══ Data for this exercise ══

Lemma serialize_out_size o : 9 + zlen (script_pubkey o) <= zlen (serialize_out o).
Proof.
  unfold serialize_out. rewrite !zlen_app.
  pose proof (compact_size_nonempty (zlen (script_pubkey o))).
  assert (zlen (le_split 8 (out_value o)) = 8) by done. lia.
Qed.

(** A 64-byte transaction has one input, one output and four script bytes. *)
Lemma tx_64_shape t :
  tx_wf t -> zlen (serialize_tx t) = 64 ->
  exists i o, tx_inputs t = [i] /\ tx_outputs t = [o] /\ in_wf i /\ out_wf o /\
    zlen (script_sig i) + zlen (script_pubkey o) = 4.
Proof.
  intros [Hv Hl Hi Ho Hin Hon] H64. unfold serialize_tx in H64. rewrite !zlen_app in H64.
  pose proof (compact_size_nonempty (zlen (tx_inputs t))) as Hci.
  pose proof (compact_size_nonempty (zlen (tx_outputs t))) as Hco.
  destruct (tx_inputs t) as [|i [|i' ins]]; [done| |].
  - destruct (tx_outputs t) as [|o [|o' os]]; [done| |].
    + apply Forall_cons in Hi as [Hi _]. apply Forall_cons in Ho as [Ho _]. exists i, o. split_and!; try done.
      pose proof (serialize_in_size i Hi) as Hsi. pose proof (serialize_out_size o) as Hso.
      rewrite !fmap_cons in H64. cbn [concat fmap list_fmap] in H64. rewrite !app_nil_r in H64.
      pose proof (zlen_nonneg (script_sig i)). pose proof (zlen_nonneg (script_pubkey o)).
      change (zlen (compact_size (zlen [i]))) with 1 in H64.
      change (zlen (compact_size (zlen [o]))) with 1 in H64.
      destruct Hi as [Hi1 Hi2].
      assert (Es : zlen (serialize_in i) = 41 + zlen (script_sig i)).
      { unfold serialize_in in *. rewrite compact_size_small in * by lia.
        rewrite !zlen_app in *. change (zlen [z2b (zlen (script_sig i))]) with 1 in *. lia. }
      assert (Eo : zlen (serialize_out o) = 9 + zlen (script_pubkey o)).
      { unfold serialize_out in *. rewrite compact_size_small in * by lia.
        rewrite !zlen_app in *. change (zlen [z2b (zlen (script_pubkey o))]) with 1 in *.
        change (zlen (le_split 8 (out_value o))) with 8 in *. lia. }
      lia.
    + apply Forall_cons in Hi as [Hi _]. pose proof (serialize_in_size i Hi).
      pose proof (serialize_out_size o). pose proof (serialize_out_size o').
      rewrite !fmap_cons in H64. cbn [concat] in H64. rewrite !zlen_app in H64.
      pose proof (zlen_nonneg (script_sig i)). pose proof (zlen_nonneg (script_pubkey o)).
      pose proof (zlen_nonneg (script_pubkey o')).
      pose proof (zlen_nonneg (concat (serialize_out <$> os))). pose proof (zlen_nonneg (concat (serialize_in <$> []))). lia.
  - apply Forall_cons in Hi as [Hi [Hi' _]%Forall_cons].
    pose proof (serialize_in_size i Hi). pose proof (serialize_in_size i' Hi').
    rewrite !fmap_cons in H64. cbn [concat] in H64. rewrite !zlen_app in H64.
    pose proof (zlen_nonneg (script_sig i)). pose proof (zlen_nonneg (script_sig i')).
    pose proof (zlen_nonneg (concat (serialize_in <$> ins))).
    pose proof (zlen_nonneg (concat (serialize_out <$> tx_outputs t))). lia.
Qed.

(** The fixed layout, as the source's comment gives the offsets. *)
Definition layout (v o sig sq value pk lt : bytes) : bytes :=
  v ++ [x01] ++ o ++ [z2b (zlen sig)] ++ sig ++ sq ++ [x01] ++ value ++
  [z2b (zlen pk)] ++ pk ++ lt.

Lemma byte_at_mid (l1 l2 : bytes) b i : zlen l1 = i -> byte_at (l1 ++ b :: l2) i = b2z b.
Proof. intros <-. unfold byte_at, zlen. by rewrite Nat2Z.id, nth_middle. Qed.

═══

Your task: Go through the data above and return every line exactly.

Exercise solution:
Lemma serialize_out_size o : 9 + zlen (script_pubkey o) <= zlen (serialize_out o).
Proof.
  unfold serialize_out. rewrite !zlen_app.
  pose proof (compact_size_nonempty (zlen (script_pubkey o))).
  assert (zlen (le_split 8 (out_value o)) = 8) by done. lia.
Qed.

(** A 64-byte transaction has one input, one output and four script bytes. *)
Lemma tx_64_shape t :
  tx_wf t -> zlen (serialize_tx t) = 64 ->
  exists i o, tx_inputs t = [i] /\ tx_outputs t = [o] /\ in_wf i /\ out_wf o /\
    zlen (script_sig i) + zlen (script_pubkey o) = 4.
Proof.
  intros [Hv Hl Hi Ho Hin Hon] H64. unfold serialize_tx in H64. rewrite !zlen_app in H64.
  pose proof (compact_size_nonempty (zlen (tx_inputs t))) as Hci.
  pose proof (compact_size_nonempty (zlen (tx_outputs t))) as Hco.
  destruct (tx_inputs t) as [|i [|i' ins]]; [done| |].
  - destruct (tx_outputs t) as [|o [|o' os]]; [done| |].
    + apply Forall_cons in Hi as [Hi _]. apply Forall_cons in Ho as [Ho _]. exists i, o. split_and!; try done.
      pose proof (serialize_in_size i Hi) as Hsi. pose proof (serialize_out_size o) as Hso.
      rewrite !fmap_cons in H64. cbn [concat fmap list_fmap] in H64. rewrite !app_nil_r in H64.
      pose proof (zlen_nonneg (script_sig i)). pose proof (zlen_nonneg (script_pubkey o)).
      change (zlen (compact_size (zlen [i]))) with 1 in H64.
      change (zlen (compact_size (zlen [o]))) with 1 in H64.
      destruct Hi as [Hi1 Hi2].
      assert (Es : zlen (serialize_in i) = 41 + zlen (script_sig i)).
      { unfold serialize_in in *. rewrite compact_size_small in * by lia.
        rewrite !zlen_app in *. change (zlen [z2b (zlen (script_sig i))]) with 1 in *. lia. }
      assert (Eo : zlen (serialize_out o) = 9 + zlen (script_pubkey o)).
      { unfold serialize_out in *. rewrite compact_size_small in * by lia.
        rewrite !zlen_app in *. change (zlen [z2b (zlen (script_pubkey o))]) with 1 in *.
        change (zlen (le_split 8 (out_value o))) with 8 in *. lia. }
      lia.
    + apply Forall_cons in Hi as [Hi _]. pose proof (serialize_in_size i Hi).
      pose proof (serialize_out_size o). pose proof (serialize_out_size o').
      rewrite !fmap_cons in H64. cbn [concat] in H64. rewrite !zlen_app in H64.
      pose proof (zlen_nonneg (script_sig i)). pose proof (zlen_nonneg (script_pubkey o)).
      pose proof (zlen_nonneg (script_pubkey o')).
      pose proof (zlen_nonneg (concat (serialize_out <$> os))). pose proof (zlen_nonneg (concat (serialize_in <$> []))). lia.
  - apply Forall_cons in Hi as [Hi [Hi' _]%Forall_cons].
    pose proof (serialize_in_size i Hi). pose proof (serialize_in_size i' Hi').
    rewrite !fmap_cons in H64. cbn [concat] in H64. rewrite !zlen_app in H64.
    pose proof (zlen_nonneg (script_sig i)). pose proof (zlen_nonneg (script_sig i')).
    pose proof (zlen_nonneg (concat (serialize_in <$> ins))).
    pose proof (zlen_nonneg (concat (serialize_out <$> tx_outputs t))). lia.
Qed.

(** The fixed layout, as the source's comment gives the offsets. *)
Definition layout (v o sig sq value pk lt : bytes) : bytes :=
  v ++ [x01] ++ o ++ [z2b (zlen sig)] ++ sig ++ sq ++ [x01] ++ value ++
  [z2b (zlen pk)] ++ pk ++ lt.

Lemma byte_at_mid (l1 l2 : bytes) b i : zlen l1 = i -> byte_at (l1 ++ b :: l2) i = b2z b.
Proof. intros <-. unfold byte_at, zlen. by rewrite Nat2Z.id, nth_middle. Qed.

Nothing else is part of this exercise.